# 0. Install Dependencies and Bring in Data

In [1]:
import os    #helps navigate through files, dictionaries and interact with OS  
import pandas as pd   #read tabular data
import tensorflow as tf   # Deep learning libraries ( kerasin the hood)
import numpy as np

In [2]:
df = pd.read_csv(os.path.join('jigsaw-toxic-comment-classification-challenge','train_data', 'train.csv'))

In [3]:
df.head() # view first five rows

Unnamed: 0,id,comment_text,toxic,severe_toxic,obscene,threat,insult,identity_hate
0,0000997932d777bf,Explanation\nWhy the edits made under my usern...,0,0,0,0,0,0
1,000103f0d9cfb60f,D'aww!

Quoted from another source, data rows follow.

Lemma skipOWS_cut p i : let '(j, rest) := skipOWS p i in exists ows, p = ows ++ rest /\ j = i + zlen ows /\ Forall (fun c => isOWS c = true) ows.
Proof.
  revert i. induction p as [| c p IH]; intros i; cbn [skipOWS]; [exists []; change (zlen (@nil Z)) with 0; split_and!; [done | lia | constructor] |]. destruct (isOWS c) eqn:E.
  - specialize (IH (i + 1)). destruct (skipOWS p (i + 1)) as [j rest]. destruct IH as (ows & -> & -> & H). exists (c :: ows). rewrite zlen_cons. split_and!; [done | lia | by constructor].
  - exists []. change (zlen (@nil Z)) with 0. split_and!; [done | lia | constructor].
Qed.

Lemma class_special x y : (Z.land (Z.lor x y) h1ClassSpecial =? 0) = (Z.land x h1ClassSpecial =? 0) && (Z.land y h1ClassSpecial =? 0).
Proof. rewrite Z.land_lor_distr_l. apply eq_bool_prop_intro. rewrite andb_True, !Is_true_true, !Z.eqb_eq. apply Z.lor_eq_0_iff. Qed.

Lemma class_host x : (Z.land x h1ClassHost =? 0) = negb (Z.testbit x 1).
Proof.
  change h1ClassHost with (2 ^ 1). destruct (Z.testbit x 1) eqn:E; cbn [negb].
  - apply Z.eqb_neq. intros H0. apply (f_equal (fun z => Z.testbit z 1)) in H0. by rewrite Z.land_spec, E in H0.
  - apply Z.eqb_eq. apply Z.bits_inj'. intros n Hn. rewrite Z.land_spec, Z.bits_0, Z.pow2_bits_eqb by lia. destruct (1 =? n) eqn:En; [| by rewrite andb_false_r]. replace n with 1 by lia. by rewrite E.
Qed.

Lemma valueLoop_spec p : forall seen common v seen' common' rest, valueLoop p seen common = (v, seen', common', rest) ->
  p = v ++ rest /\ match rest with c :: _ => c = CR | [] => True end /\ ((Z.land seen' h1ClassSpecial =? 0) = true -> (Z.land seen h1ClassSpecial =? 0) = true /\ plain v) /\
  (negb (Z.land common' h1ClassHost =? 0) = true -> Z.testbit common 1 = true /\ forallb hostByte v = true).
Proof.
  induction p as [| c p IH]; intros seen common v seen' common' rest; cbn [valueLoop].
  - intros [= <- <- <- <-]. rewrite class_host, negb_involutive. split_and!; [done | done | intros ->; split; [done | constructor] | done].
  - destruct (c =? CR) eqn:Ec; [intros [= <- <- <- <-]; rewrite class_host, negb_involutive; split_and!; [done | lia | intros ->; split; [done | constructor] | done] |].
    destruct (valueLoop p (Z.lor seen (h1FieldClass c)) (Z.land common (h1FieldClass c))) as [[[v0 s0] c0] r0] eqn:El. intros [= <- <- <- <-]. destruct (IH _ _ _ _ _ _ El) as (-> & Hr & Hs & Hh). destruct (class_bits c) as (_ & B1 & B2). split_and!; [done | done | |].
    + intros H. destruct (Hs H) as [H1 H2]. rewrite class_special in H1. apply andb_true_iff in H1 as [H1 H3]. split; [done |]. constructor; [by rewrite <- B1, H3 | done].
    + intros H. destruct (Hh H) as [H1 H2]. rewrite Z.land_spec in H1. apply andb_true_iff in H1 as [H1 H3]. split; [done |]. cbn [forallb]. rewrite H2, andb_true_r. unfold hostByte. by rewrite <- B2, class_host, H3.
Qed.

He matches this background colour I'm s...,0,0,0,0,0,0
2,000113f07ec002fd,"Hey man, I'm really not trying to edit war. It...",0,0,0,0,0,0
3,0001b41b1c6bb37e,"""\nMore\nI can't make any real suggestions on ...",0,0,0,0,0,0
4,0001d958c54c6e35,"You, sir, are my hero. Any chance you remember...",0,0,0,0,0,0


# 1. Preprocess

In [4]:
from tensorflow.keras.layers import TextVectorization  #preprocessing layer which mapsfeatures to integer sequence 

In [5]:
TextVectorization??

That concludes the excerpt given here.